Click Image to View Our Gallery of “Portraits in Praise of Women”
This conception has, of course, changed drastically. Art historian Patricia Hill advocated for Sargent’s critical inclusion in the trajectory of late-19th and early-20th-century art by organizing the first major retrospective of his work at the Whitney in 1986. The artist’s auction prices have since skyrocketed to eight figures and a new exhibition at the Fenimore Art Museum in Cooperstown, New York, proves that when it comes to depicting women, Sargent’s tastes extended far beyond cream-puff-like satin dresses and the silly socialites who wore them.
“ Portraits in Praise of Women,” organized by the Fenimore’s chief curator Paul D’Ambrosio and on view at the museum through December 31, is divvied up into three unofficial categories: women of wealth, women of substance and wealth, and exotic beauties. The fine lines, crows’ feet, and delicate wrinkles of the aristocratic subjects are cleverly disguised (after all, these were commissions). But a certain essence nonetheless shines through as the artist aptly negotiates the line between what his sitters desperately wanted him to see and what he himself actually saw—both in his subjects and in the particular milieus they inhabited.

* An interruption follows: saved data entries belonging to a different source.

(* ===== verification/HeapArenas.v ===== *)
(** * The heap allocator: arenas

    The list of arenas as memory holds it, the contract of the page source, and
    what the operations on arenas do: the first arena, asking for a new one,
    finding the one an address is in, the first-fit search, and giving an empty
    one back. *)

From S2P Require Import Prelude Bytes Heap HeapFacts HeapBlocks.

(** ** The page source

    [docs/userland/NATIVE_HEAP.md]: a multiple of 4 KiB, zeroed and private, or
    null; unmap gets exactly what one map returned.  [pages_ok p rs] says that
    [rs] are the ranges mapped in state [p]. *)

Definition apart (r r' : Z * Z) : Prop := r.1 + r.2 <= r'.1 \/ r'.1 + r'.2 <= r.1.

Class PageLaws (P : Type) `{!PageSource P} := {
  pages_ok : P -> list (Z * Z) -> Prop;
  pages_map_some p rs n p' a :
    pages_ok p rs -> 0 < n -> n mod SX_ARENA_PAGE_SIZE = 0 -> pages_map p n = (p', Some a) ->
    0 < a /\ a mod SX_ARENA_PAGE_SIZE = 0 /\ a + n <= USER_TOP /\
    Forall (apart (a, n)) rs /\ apart (a, n) (bss_base, SX_HEAP_SIZE) /\ pages_ok p' ((a, n) :: rs);
  pages_map_none p rs n p' : pages_ok p rs -> pages_map p n = (p', None) -> pages_ok p' rs;
  pages_unmap_ok p l a n r : pages_ok p (l ++ (a, n) :: r) -> pages_ok (pages_unmap p a n) (l ++ r);
  bss_place : 0 < bss_base /\ bss_base mod SX_ALLOC_ALIGNMENT = 0 /\ bss_base + SX_HEAP_SIZE <= USER_TOP;
}.

(** ** Search in a list of blocks *)

Definition fits (size : Z) (b : block) : bool :=
  match b with Free n => size <=? n | Used _ => false end.

Lemma blocks_length bs : blocks_ok bs -> 48 * zlen bs <= span bs.
Proof.
  unfold zlen. induction 1 as [|b bs [Hb _] Hbs IH]; simpl; [lia|]. unfold extent, HEADER. lia.
Qed.

Lemma find_blocks_ok m size n bs a p :
  chain m a p bs 0 -> blocks_ok bs -> 0 < a -> (length bs < n)%nat ->
  (exists l k r, bs = l ++ Free k :: r /\ size <= k /\ Forall (fun b => fits size b = false) l /\
     find_in_blocks n m (first_at a bs 0) size = Some (a + span l)) \/
  (Forall (fun b => fits size b = false) bs /\ find_in_blocks n m (first_at a bs 0) size = Some 0).
Proof.
  intros Hc Hok. revert n a p Hc. induction Hok as [|b bs [Hb Hb'] Hbs IH]; intros n a p Hc Ha Hn.
  { right. split; [constructor|]. destruct n as [|n]; [simpl in Hn; lia|]. done. }
  destruct n as [|n]; [simpl in Hn; lia|]. destruct Hc as [(B1 & _ & B3 & B4 & _) Hc]. cbn [first_at find_in_blocks].
  destruct (a =? 0) eqn:?; [lia|]. rewrite B1, B3, B4.
  assert (Hext : 0 < a + extent b) by (unfold extent, HEADER; lia). simpl in Hn.
  destruct (IH n _ _ Hc Hext) as [(l & k & r & -> & Hk & Hl & Hf)|[Hl Hf]]; [lia|..].
  - destruct (fits size b) eqn:Hb0.
    + left. destruct b as [k'|c]; [|done]. simpl in Hb0. exists [], k', (l ++ Free k :: r). cbn [b_free b_size span].
      split_and!; [done|lia|constructor|]. destruct (k' >=? size) eqn:?; [|lia]. simpl. f_equal. lia.
    + left. exists (b :: l), k, r. split_and!; [done..|by constructor|].
      replace (negb (b_free b =? 0) && (b_size b >=? size)) with false by (destruct b; simpl in *; lia || done).
      rewrite Hf. f_equal. cbn [span]. lia.
  - destruct (fits size b) eqn:Hb0.
    + left. destruct b as [k'|c]; [|done]. simpl in Hb0. exists [], k', bs. cbn [b_free b_size span].
      split_and!; [done|lia|constructor|]. destruct (k' >=? size) eqn:?; [|lia]. simpl. f_equal. lia.
    + right. split; [by constructor|].
      replace (negb (b_free b =? 0) && (b_size b >=? size)) with false by (destruct b; simpl in *; lia || done).
      exact Hf.
Qed.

For example, Mrs. William Shakespeare’s (1896) pursed lips, gently furrowed brow, and slight (though apparent) jowl provide a stark contrast to the poufy satin monstrosity clinging to her unremarkable figure and Madame Escudier (1883), smirking and wide-eyed, peers out from beneath a hat topped with a frilly cream bow. Then there’s Lady Eden (1906), impeccably dressed in black lace, sitting alone playing solitaire, her sad brown eyes and outstretched neck suggesting a tepidly hopeful anticipation that someone might join her for a game of cards, a drink, anything, in her Neoclassical London fortress.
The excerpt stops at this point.